AP Diplomatic Writer

NEW YORK – Apparently lacking the votes to win, Secretary of State Condoleezza Rice indicated Wednesday the Bush administration was prepared to delay again a showdown with Iran over its nuclear weapons program.

Describing efforts to constrain Iran from producing nuclear weapons, Rice said “the world is not perfect in international politics. You cannot always get a 100 percent solution.”

Rice last week appealed openly to China, Russia, India and other nations to support threatening Iran with sanctions for refusing to halt its nuclear program.

“Iran needs to get a message from the international community that is a unified message,” Rice said Friday at a news conference.

But Russia quickly registered its opposition to trying to impose sanctions now on Iran in the U.N. Security Council, and the White House acknowledged Wednesday that President Bush was unable to get a commitment from Chinese President Hu Jintao.

The Bush administration had been expected to turn to the U.N. Security Council to pressure Iran to resume negotiations with the European Union after the board of governors of the International Atomic Energy Agency meets next Monday.

But in an interview Wednesday with the Fox News Editorial Board, Rice took a step backward.

“I am not so concerned about exactly when it happens,” Rice said, “because I don’t think this matter is so urgent that it has to come on Sept. 19.”

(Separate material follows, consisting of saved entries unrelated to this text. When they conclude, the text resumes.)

(** ** Copies of a book *)

(** X20. On a book with [0 <= available_copies <= total_copies],
    [Book.borrow_copy] goes through exactly when a copy is available and
    [Book.return_copy] exactly when one is out; each keeps the bounds and
    undoes the other. *)
Theorem borrow_copy_return_copy b :
  book_ok b ->
  (if 0 <? Book.available_copies b then
     exists b', Book.borrow_copy b = Ok b' /\ book_ok b' /\
                Book.available_copies b' = Book.available_copies b - 1 /\
                Book.return_copy b' = Ok b
   else Book.borrow_copy b = Err (NoAvailableCopies (Book.title b))) /\
  (if Book.available_copies b <? Book.total_copies b then
     exists b', Book.return_copy b = Ok b' /\ book_ok b' /\
                Book.available_copies b' = Book.available_copies b + 1 /\
                Book.borrow_copy b' = Ok b
   else Book.return_copy b = Err (AllCopiesInLibrary (Book.title b))).
Proof.
  unfold book_ok. intros Hb. destruct b as [i t a c n av]. cbn in Hb.
  unfold Book.borrow_copy, Book.return_copy, Book.set_available_copies, book_ok.
  cbn. split.
  - destruct (Z.ltb_spec 0 av).
    + destruct (Z.leb_spec av 0); [lia|]. eexists. split; [reflexivity|].
      cbn. split; [lia|]. split; [reflexivity|].
      destruct (Z.geb_spec (av - 1) n); [lia|]. do 2 f_equal. lia.
    + destruct (Z.leb_spec av 0); [reflexivity|lia].
  - destruct (Z.ltb_spec av n).
    + destruct (Z.geb_spec av n); [lia|]. eexists. split; [reflexivity|].
      cbn. split; [lia|]. split; [reflexivity|].
      destruct (Z.leb_spec (av + 1) 0); [lia|]. do 2 f_equal. lia.
    + destruct (Z.geb_spec av n); [reflexivity|lia].
Qed.

Lemma borrow_copy_return_copy_witness :
  (exists b', Book.borrow_copy (Book.mk 100 "1984" "Orwell" "Fiction" 2 2) = Ok b' /\
              Book.return_copy b' = Ok (Book.mk 100 "1984" "Orwell" "Fiction" 2 2)) /\
  Book.return_copy (Book.mk 100 "1984" "Orwell" "Fiction" 2 2) =
    Err (AllCopiesInLibrary "1984").
Proof.
  destruct (borrow_copy_return_copy (Book.mk 100 "1984" "Orwell" "Fiction" 2 2))
    as [B Rt].
  - unfold book_ok. cbn. lia.
  - cbn in B, Rt. destruct B as (b' & B & _ & _ & Back).
    split; [exists b'; split; [exact B | exact Back] | exact Rt].
Defined.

She said the goal now was mostly to send a “political message” to Iran that it that it just cannot break out of a commitment not to engage in nuclear weapons preparations “and have everybody say, well, OK.”

The problem, she said, is there was a “lot of consensus” on the goal of having negotiations with the European Union resume. But, she said, there was “a lot of difference about tactics.”

The European Union has taken the lead in trying to persuade Iran to halt development of nuclear weapons in exchange for economic concessions. But Rice said “the question is, how much support can you bring that is non-European support.”

“That’s really more the issue,” she said.